To understand the effects of cobalt precursor on electrochemical performance of the corresponding Syk inhibitor Co-PPy-TsOH/C catalysts, many physicochemical techniques have been employed in this work. Figure 4 presents XRD patterns of the Co-PPy-TsOH/C catalysts prepared from various precursors, the standard data for CoO and α-Co are also shown for comparison. Four apparent characteristic peaks can be clearly observed at 2θ of 24.5°, 44.2°,

51.5°, and 75.8° in all of the synthesized catalysts, which could be assigned to C(002), Co(111), Co(200), and Co(220) plane. This suggests that cobalt in the Co-PPy-TsOH/C catalysts exists mainly as metallic α-Co with face-centered cubic (fcc) structure. The Co(111) and Co(200) peaks become sharper and sharper with the order of cobalt acetate, cobalt nitrate, cobalt chloride and cobalt oxalate, implying a growth in the crystallite size of metallic cobalt. Generally, an average crystallite size, d, can be estimated with the Shcherrer equation [27, 28]: (4) where λ is the wavelength of incident X-ray, θ is the incident angle of X-ray for a

specific mirror, and B is the half-peak width. In order to avoid the interference of CoO on the Co(111) plane, the Co(200) plane was adopted in this study to calculate the crystallite size of metallic cobalt. The calculated specific values are listed in Table 1. It can be inferred that the relativity of the crystallite size of metallic cobalt in the catalysts is exactly opposite to the trend of ORR performance. ABT-888 in vitro In addition, Clomifene two weak diffraction peaks observed at 2θ of 36.5° and 42.2° indicate the co-existence of a very small amount of CoO (PDF 43–1004) in the catalysts.

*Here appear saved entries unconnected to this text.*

(** The flat concatenation of the specification: the columns of the
    centers, of the widths, the offsets, the columns of the slopes. *)
Definition flat_parameters (this : ModelParametersLWR) : VectorXd :=
  data (centers_ this) ++ data (widths_ this) ++ data (offsets_ this)
  ++ data (slopes_ this).

(** The centers block followed by the widths block of a flat vector. *)
Definition kernel_block (this : ModelParametersLWR) (values : VectorXd) : VectorXd :=
  firstn (2 * (rows (centers_ this) * cols (centers_ this))) values.

(** Whether the centers block or the widths block of [values] holds a
    value that differs from the current one. *)
Definition kernel_block_differs (this : ModelParametersLWR) (values : VectorXd) : bool :=
  negb (array_eq_all (data (centers_ this) ++ data (widths_ this))
          (kernel_block this values)).

(** The cache entry emptied when [c] holds, kept otherwise. *)
Definition clear_if (c : bool) (this : ModelParametersLWR) : ModelParametersLWR :=
  if c then set_cache_ Empty Empty this else this.

(** A trace made of calls to [clearCache()] only, at least one of them
    exactly when [c] holds. *)
Definition clears (c : bool) (tr : list Event) : Prop :=
  exists k, tr = repeat call_clearCache k /\ (c = true <-> (0 < k)%nat).

(** The scenario of the specification: one input dimension, two basis
    functions, centers 0 and 10, widths 2, offsets 0, slopes 1. *)
Definition scenario (asymmetric_kernels lines_pivot_at_max_activation : bool)
    : ModelParametersLWR :=
  Build (Matrix 2 1 [0; 10]) (Matrix 2 1 [2; 2]) (Matrix 2 1 [1; 1])
    (Matrix 2 1 [0; 0]) asymmetric_kernels lines_pivot_at_max_activation
    false 8 true Empty Empty.

(** The two inputs of the scenario, 0 and 5, as a batch of two samples. *)
Definition scenario_inputs : MatrixXd := Matrix 2 1 [0; 5].

(** A model with a single basis function on one dimension. *)
Definition single_basis : ModelParametersLWR :=
  Build (Matrix 1 1 [0]) (Matrix 1 1 [2]) (Matrix 1 1 [1]) (Matrix 1 1 [0])
    false false false 4 true Empty Empty.

(** A model with two basis functions and no input dimension, as the
    constructor accepts it. *)
Definition zero_dimensional : ModelParametersLWR :=
  Build (Matrix 2 0 []) (Matrix 2 0 []) (Matrix 2 0 []) (Matrix 2 1 [0; 0])
    false false false 2 true Empty Empty.

End Reference.

(** ** The mask of the flat vector and the grid export *)

Section MaskAndGrid.
Local Open Scope R_scope.
Local Open Scope method_scope.

(** [getSelectableParameters(selected_values_labels)]: the set is emptied
    and the four labels are inserted. *)
Definition getSelectableParameters : gset string :=
  {[ "slopes" ]} ∪ ({[ "offsets" ]} ∪ ({[ "widths" ]} ∪ ({[ "centers" ]} ∪ ∅))).

(** [mask.segment(offset,size).fill(x)] on a vector of integers. *)
Definition fill_segment (mask : list Z) (offset size : nat) (x : Z) : list Z :=
  firstn offset mask ++ repeat x size ++ skipn (offset + size) mask.

(** [getParameterVectorMask(selected_values_labels,selected_mask)]: [None]
    when the final [assert] fails. *)
Definition getParameterVectorMask (this : ModelParametersLWR)
    (selected_values_labels : gset string) : option (list Z) :=
  let selected_mask := repeat 0%Z (getParameterVectorAllSize this) in
  let offset := 0%nat in
  let size := (rows (centers_ this) * cols (centers_ this))%nat in
  let selected_mask :=
    if bool_decide ("centers" ∈ selected_values_labels)
    then fill_segment selected_mask offset size 1
    else selected_mask in
  let offset := (offset + size)%nat in
  let size := (rows (widths_ this) * cols (widths_ this))%nat in
  let selected_mask :=
    if bool_decide ("widths" ∈ selected_values_labels)
    then fill_segment selected_mask offset size 2
    else selected_mask in
  let offset := (offset + size)%nat in
  let size := (rows (offsets_ this) * cols (offsets_ this))%nat in
  let selected_mask :=
    if bool_decide ("offsets" ∈ selected_values_labels)
    then fill_segment selected_mask offset size 3
    else selected_mask in
  let offset := (offset + size)%nat in
  let size := (rows (slopes_ this) * cols (slopes_ this))%nat in
  let selected_mask :=
    if bool_decide ("slopes" ∈ selected_values_labels)
    then fill_segment selected_mask offset size 4
    else selected_mask in
  let offset := (offset + size)%nat in
  if (offset =? getParameterVectorAllSize this)%nat then Some selected_mask else None.

(** Eigen's [VectorXd::LinSpaced(size,low,high)], as its documentation
    defines it: [size] equally spaced values from [low] to [high], and the
    single value [high] when [size] is 1. *)
Definition LinSpaced (size : nat) (low high : R) : VectorXd :=
  if (size =? 1)%nat then [high]
  else map (fun i => low + INR i * ((high - low) / INR (size - 1))) (seq 0 size).

(** The grid of [saveGridData]: the inputs at which the model is evaluated,
    for one and for two dimensions; the matrix stays empty otherwise. *)
Definition grid_inputs (min max : VectorXd) (n_samples_per_dim : list nat) : MatrixXd :=
  let n_dims := length min in
  let inputs := Empty in
  if (n_dims =? 1)%nat
  then of_vector (LinSpaced (nth 0 n_samples_per_dim 0%nat) (nth 0 min 0) (nth 0 max 0))
  else if (n_dims =? 2)%nat
  then
    let n_samples := (nth 0 n_samples_per_dim 0 * nth 1 n_samples_per_dim 0)%nat in
    let inputs := Matrix n_samples n_dims (repeat 0 (n_samples * n_dims)) in
    let x1 := LinSpaced (nth 0 n_samples_per_dim 0%nat) (nth 0 min 0) (nth 0 max 0) in
    let x2 := LinSpaced (nth 1 n_samples_per_dim 0%nat) (nth 1 min 0) (nth 1 max 0) in
    for_loop (length x1) (fun ii inputs =>
      for_loop (length x2) (fun jj inputs =>
        let inputs := set_coeff inputs (ii * length x2 + jj) 0 (nth ii x1 0) in
        set_coeff inputs (ii * length x2 + jj) 1 (nth jj x2 0))
      inputs)
    inputs
  else inputs.

(** What [saveGridData] does besides changing the cache: the events of the
    methods it calls and its calls to [saveMatrix] of [EigenFileIO.hpp],
    with the directory, the file name, the matrix and the overwrite flag;
    the vector of integers [n_samples_per_dim] is saved as it is. *)
Inductive GridEvent : Type :=
  | method_event (e : Event)
  | call_saveMatrix (directory filename : string) (m : MatrixXd) (overwrite : bool)
  | call_saveMatrix_int (directory filename : string) (v : list nat) (overwrite : bool).

(** [saveGridData(min,max,n_samples_per_dim,save_directory,overwrite)]:
    [None] when an [assert] fails, here or in a method it calls. *)
Definition saveGridData (min max : VectorXd) (n_samples_per_dim : list nat)
    (save_directory : string) (overwrite : bool) (this : ModelParametersLWR)
    : option (bool * ModelParametersLWR * list GridEvent) :=
  if String.eqb save_directory ""
  then Some (true, this, [])
  else
    let n_dims := length min in
    if negb (n_dims =? length max)%nat then None
    else if negb (n_dims =? length n_samples_per_dim)%nat then None
    else
      let inputs := grid_inputs min max n_samples_per_dim in
      let lines := getLines this inputs in
      match locallyWeightedLines inputs this with
      | None => None
      | Some (weighted_lines, this, tr1) =>
          match kernelActivations this inputs with
          | None => None
          | Some activations =>
              match normalizedKernelActivations inputs this with
              | None => None
              | Some (normalized_activations, this, tr2) =>
                  Some (true, this,
                        map method_event (tr1 ++ tr2)
                        ++ [call_saveMatrix_int save_directory "n_samples_per_dim.txt"
                              n_samples_per_dim overwrite;
                            call_saveMatrix save_directory "inputs_grid.txt"
                              inputs overwrite;
                            call_saveMatrix save_directory "lines.txt"
                              lines overwrite;
                            call_saveMatrix save_directory "weighted_lines.txt"
                              weighted_lines overwrite;
                            call_saveMatrix save_directory "activations.txt"
                              activations overwrite;
                            call_saveMatrix save_directory "activations_normalized.txt"
                              normalized_activations overwrite])
              end
          end
      end.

Therefore, it could be figured out that the crystallite size of metallic cobalt in the catalysts has essential influence on the catalytic performance towards ORR, the smaller the crystallite size, the better the performance. A small-amount co-existence of CoO in the catalysts does not have an adverse effect on the performance. But on the contrary, it is probably that the synergetic effect between metallic cobalt and the oxide may effectively enhance

the catalytic performance as presented by previous researches [29, 30]. Figure 4 XRD patterns of Co-PPy-TsOH/C catalysts prepared from various cobalt precursors. Table 1 Crystallite size of metallic cobalt in Co-PPy-TsOH/C catalysts prepared from various cobalt precursors Cobalt precursor Crystallite size of metallic co/nm Cobalt acetate 0.4253 Cobalt nitrate 0.4947 Cobalt oxalate 0.6432 Cobalt chloride 0.6099 Figure 5 GSK2118436 solubility dmso displays TEM images of the Co-PPy-TsOH/C catalysts prepared from various precursors. Small and uniformly distributed metallic cobalt particles can be clearly seen in the catalyst with cobalt acetate as precursor. Yet, when cobalt nitrate is used as the precursor, serious agglomeration of the catalyst particles can be found, the particle size even reaches as large as 50 nm.